Everything from the line with "0) + delete_count l')%nat" through the final line below should be copied out exactly, and nothing else should appear.

__Material provided__:
+-------+

(** UTF-8 to UTF-16 on well-formed input: sequences of one, two and three
    bytes give one code unit, sequences of four bytes a surrogate pair. A
    sequence cut short by the end of the buffer gives U+FFFD. *)
Fixpoint utf8_decode (bs : list byte) : System.String :=
  match bs with
  | [] => []
  | b0 :: r0 =>
      if code b0 <? 0x80 then code b0 :: utf8_decode r0
      else
        match r0 with
        | [] => [0xFFFD]
        | b1 :: r1 =>
            if code b0 <? 0xE0 then
              Z.lor (Z.shiftl (Z.land (code b0) 0x1F) 6) (Z.land (code b1) 0x3F)
                :: utf8_decode r1
            else
              match r1 with
              | [] => [0xFFFD]
              | b2 :: r2 =>
                  if code b0 <? 0xF0 then
                    Z.lor (Z.shiftl (Z.land (code b0) 0x0F) 12)
                      (Z.lor (Z.shiftl (Z.land (code b1) 0x3F) 6)
                         (Z.land (code b2) 0x3F))
                      :: utf8_decode r2
                  else
                    match r2 with
                    | [] => [0xFFFD]
                    | b3 :: r3 =>
                        let u :=
                          Z.lor (Z.shiftl (Z.land (code b0) 0x07) 18)
                            (Z.lor (Z.shiftl (Z.land (code b1) 0x3F) 12)
                               (Z.lor (Z.shiftl (Z.land (code b2) 0x3F) 6)
                                  (Z.land (code b3) 0x3F))) - 0x10000 in
                        (0xD800 + Z.shiftr u 10)
                          :: (0xDC00 + Z.land u 0x3FF) :: utf8_decode r3
                    end
              end
        end
  end.

Definition utf8_three (c : Z) : list byte :=
  [ octet (Z.lor 0xE0 (Z.shiftr c 12));
    octet (Z.lor 0x80 (Z.land (Z.shiftr c 6) 0x3F));
    octet (Z.lor 0x80 (Z.land c 0x3F)) ].

(** UTF-16 to UTF-8: a high surrogate followed by a low one gives four bytes,
    any other code unit one, two or three. *)
Fixpoint utf8_encode (s : System.String) : list byte :=
  match s with
  | [] => []
  | c :: r =>
      if c <? 0x80 then octet c :: utf8_encode r
      else if c <? 0x800 then
        octet (Z.lor 0xC0 (Z.shiftr c 6))
          :: octet (Z.lor 0x80 (Z.land c 0x3F)) :: utf8_encode r
      else
        match r with
        | d :: r' =>
            if (0xD800 <=? c) && (c <? 0xDC00) && (0xDC00 <=? d) && (d <? 0xE000) then
              let u := 0x10000 + Z.shiftl (c - 0xD800) 10 + (d - 0xDC00) in
              octet (Z.lor 0xF0 (Z.shiftr u 18))
                :: octet (Z.lor 0x80 (Z.land (Z.shiftr u 12) 0x3F))
                :: octet (Z.lor 0x80 (Z.land (Z.shiftr u 6) 0x3F))
                :: octet (Z.lor 0x80 (Z.land u 0x3F)) :: utf8_encode r'
            else utf8_three c ++ utf8_encode r
        | [] => utf8_three c
        end
  end.

(** Modelled from the spec: StringConverter.h and its implementation are not
    among the sources. The specification gives "Convert(raw bytes) -> text"
    and "Convert(text) -> newly allocated raw bytes suitable for the wire
    initializer, or null for absent/empty input". For a null buffer it says
    that "absent anchor/tag decode to an absent/empty result"; the data model
    has the anchor and the tag "absent if none" and the Anchor property
    returns a "cached/decoded value (possibly absent)", so a null buffer is
    decoded to the null handle. The encoding of the text itself is UTF-8. *)
Definition utf8 : StringConverter :=
  {| to_text bytes :=
       match bytes with
       | Some bs => Some (utf8_decode bs)
       | None => None
       end;
     to_bytes text :=
       match text with
       | Some (c :: s) => Some (utf8_encode (c :: s))
       | Some [] => None
       | None => None
       end |}.

(** A primitive that always succeeds: it returns 1 and fills the record from
    its arguments. *)
Definition succeeding : Emitter :=
  {| scalar_event_initialize _ anchor tag value length plain quoted style :=
       (1, {| scalar_anchor := anchor; scalar_tag := tag; scalar_value := value;
              scalar_length := length; scalar_plain_implicit := plain;
              scalar_quoted_implicit := quoted; scalar_style := style |}) |}.

(** A primitive that always fails: it returns 0 and leaves the record as it
    found it. *)
Definition failing : Emitter :=
  {| scalar_event_initialize event _ _ _ _ _ _ _ := (0, event) |}.

Definition bytes (s : string) : list byte := list_byte_of_string s.

(** A record that has not been written to. *)
Definition blank : yaml_event_t :=
  {| scalar_anchor := None; scalar_tag := None; scalar_value := None;
     scalar_length := 0; scalar_plain_implicit := 0; scalar_quoted_implicit := 0;
     scalar_style := YAML_ANY_SCALAR_STYLE |}.

(** The record of the round-trip scenario of the specification: no anchor,
    tag "!!str", value "hello". *)
Definition hello : yaml_event_t :=
  {| scalar_anchor := None; scalar_tag := Some (bytes "!!str");
     scalar_value := Some (bytes "hello");
     scalar_length := 5; scalar_plain_implicit := 1; scalar_quoted_implicit := 0;
     scalar_style := YAML_PLAIN_SCALAR_STYLE |}.

(** A record with all three texts: anchor "a1", tag "!!str", value "x". *)
Definition anchored : yaml_event_t :=
  {| scalar_anchor := Some (bytes "a1"); scalar_tag := Some (bytes "!!str");
     scalar_value := Some (bytes "x");
     scalar_length := 1; scalar_plain_implicit := 0; scalar_quoted_implicit := 1;
     scalar_style := YAML_DOUBLE_QUOTED_SCALAR_STYLE |}.

(** A value of five bytes and four characters: h, e-acute (C3 A9), l, l. *)
Definition hell : yaml_event_t :=
  {| scalar_anchor := None; scalar_tag := None;
     scalar_value := Some ["h"%byte; xc3; xa9; "l"%byte; "l"%byte];
     scalar_length := 5; scalar_plain_implicit := 1; scalar_quoted_implicit := 1;
     scalar_style := YAML_PLAIN_SCALAR_STYLE |}.

(** A machine about to run a method on [e]: nothing allocated, nothing
    called yet. *)
Definition start (e : ScalarEvent) : Machine :=
  {| this := e; heap := ∅; output := blank; calls := [] |}.
End Sample.

(** ** Observations used in the statements *)

Definition with_isQuotedImplicit (q : bool) (e : ScalarEvent) : ScalarEvent :=
  {| NativeEvent := NativeEvent e; anchor := anchor e; tag := tag e; value := value e;
     style := style e; isPlainImplicit := isPlainImplicit e;
     isQuotedImplicit := q |}.

Definition with_style (s : ScalarStyle.t) (e : ScalarEvent) : ScalarEvent :=
  {| NativeEvent := NativeEvent e; anchor := anchor e; tag := tag e; value := value e;
     style := s; isPlainImplicit := isPlainImplicit e;
     isQuotedImplicit := isQuotedImplicit e |}.

(** The same machine with another object under the method. *)
Definition on (e : ScalarEvent) (m : Machine) : Machine :=
  {| this := e; heap := heap m; output := output m; calls := calls m |}.

(** How many times the bytes-to-text overload of [Convert] was called. *)
Fixpoint to_text_calls (l : list Call) : nat :=
  match l with
  | [] => 0
  | Call_Convert_to_text _ :: l' => S (to_text_calls l')
  | _ :: l' => to_text_calls l'
  end.

(** The calls of the initialize primitive, oldest first. *)
Fixpoint initialize_calls (l : list Call) : list Call :=
  match l with
  | [] => []
  | Call_scalar_event_initialize a t v n p q s :: l' =>
      Call_scalar_event_initialize a t v n p q s :: initialize_calls l'
  | _ :: l' => initialize_calls l'
  end.

(** [n] reads of a property in succession, results in order. *)
Fixpoint read_times {A : Type} (n : nat) (get : M A) : M (list A) :=
  match n with
  | O => mret []
  | S n' => x ← get; xs ← read_times n' get; mret (x :: xs)
  end.

(** What a read of a lazily decoded property returns, and the call it makes,
    as functions of the cache, the record pointer and the field of the
    record. *)
Definition lazy_text {converter : StringConverter} (cache : option System.String)
    (native : option yaml_event_t) (field : yaml_event_t -> yaml_chars) :
    option System.String :=
  match cache, native with
  | None, Some nativeEvent => to_text (field nativeEvent)
  | _, _ => cache
  end.

Definition lazy_calls (cache : option System.String)
    (native : option yaml_event_t) (field : yaml_event_t -> yaml_chars) : list Call :=
  match cache, native with
  | None, Some nativeEvent => [Call_Convert_to_text (field nativeEvent)]
  | _, _ => []
  end.

(** The native heap around [Convert(String^)] and [delete[]]: the pointer
    and the heap after allocating a buffer with the given contents ([NULL]
    and the same heap when there is nothing to allocate), the heap after
    releasing a pointer, and the calls releasing it makes. *)
Definition alloc (contents : yaml_chars) (h : gmap positive (list byte)) :
    option positive * gmap positive (list byte) :=
  match contents with
  | Some bs => (Some (fresh (dom h)), <[fresh (dom h) := bs]> h)
  | None => (None, h)
  end.

Definition release (p : option positive) (h : gmap positive (list byte)) :
    gmap positive (list byte) :=
  match p with
  | Some q => delete q h
  | None => h
  end.

Definition delete_calls (p : option positive) : list Call :=
  match p with
  | Some q => [Call_delete q]
  | None => []
  end.

(** The pointer [p] designates a live block holding [contents], or both are
    null. *)
Definition points_to (h : gmap positive (list byte)) (p : option positive)
    (contents : yaml_chars) : Prop :=
  match p, contents with
  | Some q, Some bs => h !! q = Some bs
  | None, None => True
  | _, _ => False
  end.

(** The style and the two implicit flags of [e'] are those of [e]. *)
Definition same_flags (e e' : ScalarEvent) : Prop :=
  style e' = style e /\
  isPlainImplicit e' = isPlainImplicit e /\
  isQuotedImplicit e' = isQuotedImplicit e.

(** The object with the record behind its pointer replaced: the parser has
    written another event into the same [yaml_event_t]. *)
Definition with_NativeEvent (r : option yaml_event_t) (e : ScalarEvent) : ScalarEvent :=
  {| NativeEvent := r; anchor := anchor e; tag := tag e; value := value e;
     style := style e; isPlainImplicit := isPlainImplicit e;
     isQuotedImplicit := isQuotedImplicit e |}.

(** The [delete[]] calls of a log. *)
Definition is_delete (c : Call) : bool :=
  match c with
  | Call_delete _ => true
  | _ => false
  end.

Fixpoint delete_count (l : list Call) : nat :=
  match l with
  | [] => 0
  | c :: l' => ((if is_delete c then 1 else 0) + delete_count l')%nat
  end.

(** The number of blocks [Convert(String^)] allocates for a result: none for
    [NULL], one otherwise. *)
Definition allocated (contents : yaml_chars) : nat :=
  match contents with
  | Some _ => 1
  | None => 0
  end.

(** Every read of [m'] gives what the same read of [m] gives. *)
Definition same_reads {converter : StringConverter} (m m' : Machine) : Prop :=
  fst (Anchor_get m') = fst (Anchor_get m) /\
  fst (Tag_get m') = fst (Tag_get m) /\
  fst (Value_get m') = fst (Value_get m) /\
  fst (Length_get m') = fst (Length_get m) /\
  fst (IsPlainImplicit_get m') = fst (IsPlainImplicit_get m) /\
  fst (IsQuotedImplicit_get m') = fst (IsQuotedImplicit_get m) /\
  fst (Style_get m') = fst (Style_get m) /\
  fst (ToString m') = fst (ToString m).

(** ** Properties *)

(** A length that fits an [int] is returned as it is; the first that does not
    comes out negative. *)
Lemma int_of_size_t_fits (n : Z) :
  0 <= n < 2 ^ 31 -> int_of_size_t n = n.
Proof.
  intros H. unfold int_of_size_t. rewrite Z.mod_small; lia.
Qed.

Lemma int_of_size_t_range (n : Z) :
  - 2 ^ 31 <= int_of_size_t n < 2 ^ 31.
Proof.
  unfold int_of_size_t.
  pose proof (Z.mod_pos_bound (n + 2 ^ 31) (2 ^ 32)). lia.
Qed.

Lemma to_text_calls_app (l1 l2 : list Call) :
  to_text_calls (l1 ++ l2) = (to_text_calls l1 + to_text_calls l2)%nat.
Proof.
  induction l1 as [|c l1 IH]; [reflexivity|].
  destruct c; simpl; rewrite IH; reflexivity.
Qed.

+-------+

__Exercise output__:
  | c :: l' => ((if is_delete c then 1 else 0) + delete_count l')%nat
  end.

(** The number of blocks [Convert(String^)] allocates for a result: none for
    [NULL], one otherwise. *)
Definition allocated (contents : yaml_chars) : nat :=
  match contents with
  | Some _ => 1
  | None => 0
  end.

(** Every read of [m'] gives what the same read of [m] gives. *)
Definition same_reads {converter : StringConverter} (m m' : Machine) : Prop :=
  fst (Anchor_get m') = fst (Anchor_get m) /\
  fst (Tag_get m') = fst (Tag_get m) /\
  fst (Value_get m') = fst (Value_get m) /\
  fst (Length_get m') = fst (Length_get m) /\
  fst (IsPlainImplicit_get m') = fst (IsPlainImplicit_get m) /\
  fst (IsQuotedImplicit_get m') = fst (IsQuotedImplicit_get m) /\
  fst (Style_get m') = fst (Style_get m) /\
  fst (ToString m') = fst (ToString m).

(** ** Properties *)

(** A length that fits an [int] is returned as it is; the first that does not
    comes out negative. *)
Lemma int_of_size_t_fits (n : Z) :
  0 <= n < 2 ^ 31 -> int_of_size_t n = n.
Proof.
  intros H. unfold int_of_size_t. rewrite Z.mod_small; lia.
Qed.

Lemma int_of_size_t_range (n : Z) :
  - 2 ^ 31 <= int_of_size_t n < 2 ^ 31.
Proof.
  unfold int_of_size_t.
  pose proof (Z.mod_pos_bound (n + 2 ^ 31) (2 ^ 32)). lia.
Qed.

Lemma to_text_calls_app (l1 l2 : list Call) :
  to_text_calls (l1 ++ l2) = (to_text_calls l1 + to_text_calls l2)%nat.
Proof.
  induction l1 as [|c l1 IH]; [reflexivity|].
  destruct c; simpl; rewrite IH; reflexivity.
Qed.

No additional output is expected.